Acting Governor of Odisha
- In office 6 May 1951 – 17 July 1951
- Preceded by: Asaf Ali
- Succeeded by: Asaf Ali

Secretary to the Government of India in the Ministry of the States
- In office 1947–1951
- Succeeded by: C. S. Venkatachar

Constitutional Adviser and Political Reforms Commissioner to Viceroy of India
- In office 1942–1947
- Preceded by: Harry Hodson
- Succeeded by: Abolished

Personal details
- Born: Vappala Pangunni Menon 30 September 1893 Ottapalam, Malabar District, Madras Presidency, British Raj (Present day Palakkad district, Kerala)
- Died: 31 December 1965 (aged 72), Cooke Town, Bangalore, Mysore State (now Karnataka)
- Spouse(s): Rita Menon (div.) Kanakamma Kunnathidathil
- Children: Anantan Menon and Sankaran Menon
- Occupation: Civil servant

= V. P. Menon =

Indian civil servant (1893–1965)

Vappala Pangunni Menon (/ml/) (30 September 1893 – 31 December 1965) was an Indian civil servant who served as Secretary to the Government of India in the Ministry of the States, under Sardar Patel to integrate 562 princely states. By appointment from Viceroy and Governor-General of India Wavell, he also served as Secretary to the Governor-General (Public) and later as Secretary to the Interim Government of India (Cabinet).

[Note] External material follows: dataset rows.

(* ===== verification/Mock.v ===== *)
(** * The synthetic orders feed (crates/drasi-feed/src/mock.rs).

    [run_mock_feed] sends one event per tick, for ever; [mock_run n] is its
    first [n] ticks.  The totals are [f64]s with integral values, whose JSON
    number is a parameter. *)
From S2P Require Import Prelude RustStd Json Feed.

Definition LANES : Z := 3.
Definition PHASES : Z := 4.
Definition CUSTOMERS : list string := ["alice"; "bob"; "carol"; "dave"; "erin"].

Section mock.
Context {J : JsonLib} (num_of_f64 : Z -> Num).

Definition order_row (order rev : Z) : Value :=
  let customer := default "" (CUSTOMERS !! Z.to_nat (Z.max 0 (order - 1) mod Z.of_nat (length CUSTOMERS))) in
  let base := 1200 + (order mod 5) * 150 in
  let '(status, total) :=
    if rev =? 0 then ("open", base) else if rev =? 1 then ("paid", base + 100) else ("shipped", base + 250) in
  json_obj [("id", json_int order); ("customer", JString customer); ("status", JString status);
            ("total", JNumber (num_of_f64 total))].

(** [now] is the timestamp. *)
Definition mock_event (query_id : string) (now order phase : Z) : FeedEvent :=
  let '(change, before, after) :=
    if phase =? 0 then (Added, None, Some (order_row order 0))
    else if phase =? 1 then (Updated, Some (order_row order 0), Some (order_row order 1))
    else if phase =? 2 then (Updated, Some (order_row order 1), Some (order_row order 2))
    else (Deleted, Some (order_row order 2), None) in
  {| fe_query_id := query_id; fe_change := change; fe_before := before; fe_after := after;
     fe_timestamp := Some now;
     fe_upstream_id := Some ("order-" +:+ u64_to_string order +:+ "-rev-" +:+ u64_to_string phase) |}.

Record MockState := {
  orders : list Z;
  phases : list Z;
  next_order : Z;
  tick : Z
}.

Definition mock_init : MockState := {| orders := [1; 2; 3]; phases := [0; 0; 0]; next_order := LANES + 1; tick := 0 |}.

(** One pass of the loop: the lane's order and phase, and the next state. *)
Definition mock_step (s : MockState) : MockState * (Z * Z) :=
  let lane := Z.to_nat (tick s mod LANES) in
  let order := default 0 (orders s !! lane) in
  let phase := default 0 (phases s !! lane) in
  let s' :=
    if PHASES <=? phase + 1 then
      {| orders := <[lane := next_order s]> (orders s); phases := <[lane := 0]> (phases s);
         next_order := u64_add (next_order s) 1; tick := u64_add (tick s) 1 |}
    else
      {| orders := orders s; phases := <[lane := phase + 1]> (phases s); next_order := next_order s;
         tick := u64_add (tick s) 1 |} in
  (s', (order, phase)).

Fixpoint mock_run (n : nat) (s : MockState) : list (Z * Z) :=
  match n with
  | O => []
  | S n' => let '(s', x) := mock_step s in x :: mock_run n' s'
  end.

(** The events of the first ticks, at the times [now]. *)
Definition mock_feed (query_id : string) (now : list Z) : list FeedEvent :=
  zip_with (fun t x => mock_event query_id t x.1 x.2) now (mock_run (length now) mock_init).

(** ** Closed form *)
Definition order_of (t : Z) : Z := 3 * (t / 12) + t mod 3 + 1.
Definition phase_of (t : Z) : Z := (t / 3) mod 4.

(** The next tick of a lane. *)
Definition next_of (n l : Z) : Z := n + (l - n) mod 3.

Record mock_ok (n : Z) (s : MockState) : Prop := {
  mo_orders : orders s = [order_of (next_of n 0); order_of (next_of n 1); order_of (next_of n 2)];
  mo_phases : phases s = [phase_of (next_of n 0); phase_of (next_of n 1); phase_of (next_of n 2)];
  mo_next : next_order s = 4 + 3 * (n / 12) + Z.max 0 (n mod 12 - 9);
  mo_tick : tick s = n
}.

Ltac mock_lia := unfold order_of, phase_of, next_of in *; Z.div_mod_to_equations; lia.

Lemma lane_next n l : 0 <= l < 3 -> n mod 3 = l -> next_of n l = n /\ next_of (n + 1) l = n + 3.
Proof. intros. split; mock_lia. Qed.

Lemma lane_other n l : 0 <= l < 3 -> n mod 3 <> l -> next_of (n + 1) l = next_of n l.
Proof. intros. mock_lia. Qed.

Lemma next_phase n : 0 <= n -> phase_of n <> 3 ->
  phase_of (n + 3) = phase_of n + 1 /\ order_of (n + 3) = order_of n.
Proof. intros. split; mock_lia. Qed.

Lemma next_cycle n : 0 <= n -> phase_of n = 3 ->
  phase_of (n + 3) = 0 /\ order_of (n + 3) = 4 + 3 * (n / 12) + Z.max 0 (n mod 12 - 9) /\
  4 + 3 * ((n + 1) / 12) + Z.max 0 ((n + 1) mod 12 - 9) = 4 + 3 * (n / 12) + Z.max 0 (n mod 12 - 9) + 1.
Proof. intros. split_and!; mock_lia. Qed.

Lemma same_next n : 0 <= n -> phase_of n <> 3 ->
  4 + 3 * ((n + 1) / 12) + Z.max 0 ((n + 1) mod 12 - 9) = 4 + 3 * (n / 12) + Z.max 0 (n mod 12 - 9).
Proof. intros. mock_lia. Qed.

Lemma mock_step_ok n s :
  0 <= n < 2 ^ 60 -> mock_ok n s ->
  (mock_step s).2 = (order_of n, phase_of n) /\ mock_ok (n + 1) (mock_step s).1.
Proof.
  intros Hn [Ho Hp Hx Ht]. unfold mock_step, LANES, PHASES. rewrite Ht, Ho, Hp.
  assert (0 <= phase_of n < 4) as Hph by mock_lia.
  assert (u64_add n 1 = n + 1) as Htick by (apply u64_add_small; unfold u64_max; lia).
  assert (u64_add (next_order s) 1 = next_order s + 1) as Hnext.
  { apply u64_add_small. rewrite Hx. unfold u64_max. split; mock_lia. }
  assert (n mod 3 = 0 \/ n mod 3 = 1 \/ n mod 3 = 2) as Hl by mock_lia.
  assert (forall l, 0 <= l < 3 -> n mod 3 <> l -> next_of (n + 1) l = next_of n l) as Hother
    by (intros; by apply lane_other).
  destruct Hl as [Hl|[Hl|Hl]]; rewrite Hl; destruct (lane_next n (n mod 3)) as [H0 H3]; try (rewrite Hl in * );
    (lia || done || idtac); simpl; rewrite ?H0;
    (split; [by destruct (4 <=? phase_of n + 1)|]);
    (destruct (4 <=? phase_of n + 1) eqn:E; bsimp;
      [destruct (next_cycle n) as (P1 & P2 & P3); [lia..|]|destruct (next_phase n) as [P1 P2]; [lia..|]]);
    (split; simpl; [|  | |lia || by rewrite Htick]);
    rewrite ?H3, ?P1, ?P2, ?Hx, ?Hnext, ?Hx, ?Hother by lia;
    try done; try (rewrite <- Hx; congruence); try (rewrite P3; lia); try (rewrite same_next; lia).
Qed.

Lemma mock_next query_id ts ts' t :
  let ev := mock_event query_id ts (order_of (Z.of_nat t)) (phase_of (Z.of_nat t)) in
  let ev' := mock_event query_id ts' (order_of (Z.of_nat (t + 3))) (phase_of (Z.of_nat (t + 3))) in
  if bool_decide (fe_change ev = Deleted) then fe_change ev' = Added /\ fe_before ev' = None
  else fe_before ev' = fe_after ev /\ is_Some (fe_before ev') /\ fe_change ev' <> Added.
Proof.
  intros ev ev'. unfold ev, ev'. clear ev ev'. rewrite Nat2Z.inj_add. change (Z.of_nat 3) with 3.
  assert (0 <= phase_of (Z.of_nat t) < 4) as Hph by mock_lia.
  destruct (decide (phase_of (Z.of_nat t) = 3)) as [E|E].
  - destruct (next_cycle (Z.of_nat t)) as (-> & _); [lia|done|]. by rewrite E.
  - destruct (next_phase (Z.of_nat t)) as [-> ->]; [lia|done|].
    assert (phase_of (Z.of_nat t) = 0 \/ phase_of (Z.of_nat t) = 1 \/ phase_of (Z.of_nat t) = 2)
      as [-> |[-> | ->]] by lia; simpl; eauto.
Qed.

Lemma mock_ids query_id ts ts' t t' :
  0 <= t <= 2 ^ 60 -> 0 <= t' <= 2 ^ 60 ->
  fe_upstream_id (mock_event query_id ts (order_of t) (phase_of t)) =
  fe_upstream_id (mock_event query_id ts' (order_of t') (phase_of t')) -> t = t'.
Proof.
  intros Ht Ht'.
  assert (forall q x o p, fe_upstream_id (mock_event q x o p) =
    Some ("order-" +:+ u64_to_string o +:+ "-rev-" +:+ u64_to_string p)) as E.
  { intros. unfold mock_event. by repeat case_match. }
  rewrite !E. intros [= H]. apply app_sep_inj in H as [Ho Hp]; [|by apply u64_to_string_no..].
  apply (app_inj_l "rev-") in Hp.
  apply u64_to_string_inj in Ho; [|unfold u64_max; split; mock_lia..].
  apply u64_to_string_inj in Hp; [|unfold u64_max; split; mock_lia..].
  mock_lia.
Qed.

Lemma mock_run_ok n k s :
  0 <= n -> n + Z.of_nat k <= 2 ^ 60 -> mock_ok n s ->
  mock_run k s = (fun i => (order_of (n + Z.of_nat i), phase_of (n + Z.of_nat i))) <$> seq 0 k.
Proof.
  revert n s. induction k as [|k IH]; intros n s Hn Hk Hok; [done|]. cbn [mock_run].
  destruct (mock_step_ok n s) as [E Hok']; [lia|done|]. destruct (mock_step s) as [s' x]. simpl in *. subst x.
  rewrite (IH (n + 1)) by (done || lia). rewrite Z.add_0_r. f_equal.
  rewrite <- fmap_S_seq, <- list_fmap_compose. apply list_fmap_ext. intros i j _. simpl. do 2 f_equal; lia.
Qed.

(** The synthetic feed runs every order through its life: tick [t] is
    revision [(t / 3) mod 4] of order [3 (t / 12) + t mod 3 + 1]; each order's
    four events come in order, three ticks apart, with distinct ids, the
    first inserts, the last deletes, and each later one has as [before] what
    the previous one had as [after]. *)
Theorem mock_lifecycle query_id now :
  Z.of_nat (length now) <= 2 ^ 60 ->
  let evs := mock_feed query_id now in
  (forall t ts, now !! t = Some ts ->
     evs !! t = Some (mock_event query_id ts (order_of (Z.of_nat t)) (phase_of (Z.of_nat t)))) /\
  (forall t ev ev', evs !! t = Some ev -> evs !! (t + 3)%nat = Some ev' ->
     if bool_decide (fe_change ev = Deleted) then fe_change ev' = Added /\ fe_before ev' = None
     else fe_before ev' = fe_after ev /\ is_Some (fe_before ev') /\ fe_change ev' <> Added) /\
  (forall t ev, (t < 3)%nat -> evs !! t = Some ev -> fe_change ev = Added) /\
  (forall t t' ev ev', evs !! t = Some ev -> evs !! t' = Some ev' ->
     fe_upstream_id ev = fe_upstream_id ev' -> t = t').
Proof.
  intros Hlen evs.
  assert (forall t ev, evs !! t = Some ev -> exists ts, now !! t = Some ts /\
    ev = mock_event query_id ts (order_of (Z.of_nat t)) (phase_of (Z.of_nat t))) as Hinv.
  { intros t ev. unfold evs, mock_feed. rewrite (mock_run_ok 0); [|lia|lia|by split].
    intros (ts & [o p] & -> & Hts & Hx)%lookup_zip_with_Some. exists ts. split; [done|].
    apply list_lookup_fmap_Some in Hx as (i & E & [-> _]%lookup_seq). by injection E as -> ->. }
  split_and!.
  - intros t ts Ht. assert (is_Some (evs !! t)) as [ev Hev].
    { apply lookup_lt_is_Some. unfold evs, mock_feed. rewrite (mock_run_ok 0); [|lia|lia|by split].
      rewrite length_zip_with, length_fmap, length_seq. apply lookup_lt_Some in Ht. lia. }
    rewrite Hev. destruct (Hinv _ _ Hev) as (ts' & Ht' & ->). congruence.
  - intros t ev ev' (ts & _ & ->)%Hinv (ts' & _ & ->)%Hinv. apply mock_next.
  - intros t ev Ht (ts & _ & ->)%Hinv. by destruct t as [|[|[|t]]]; [..|lia].
  - intros t t' ev ev' (ts & Ht%lookup_lt_Some & ->)%Hinv (ts' & Ht'%lookup_lt_Some & ->)%Hinv E.
    apply mock_ids in E; lia.
Qed.
End mock.

Lemma mock_lifecycle_witness :
  mock_feed num_of_Z "q" [0; 1; 2; 3] !! 3%nat = Some (mock_event num_of_Z "q" 3 1 1).
Proof.
  destruct (mock_lifecycle num_of_Z "q" [0; 1; 2; 3]) as (H & _); [discriminate|].
  apply (H 3%nat 3). reflexivity.
Defined.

He also was the Constitutional Adviser and Political Reforms Commissioner to the last three successive Viceroys (Note: Linlithgow, Wavell and Mountbatten.) during British rule in India.

In May 1948, at the initiative of V. P. Menon, a meeting was held in Delhi between the Rajpramukhs of the princely unions and the States Department, at the end of which the Rajpramukhs signed new Instruments of Accession which gave the Government of India the power to pass laws in respect of all matters that fell within the seventh schedule of the Government of India Act 1935.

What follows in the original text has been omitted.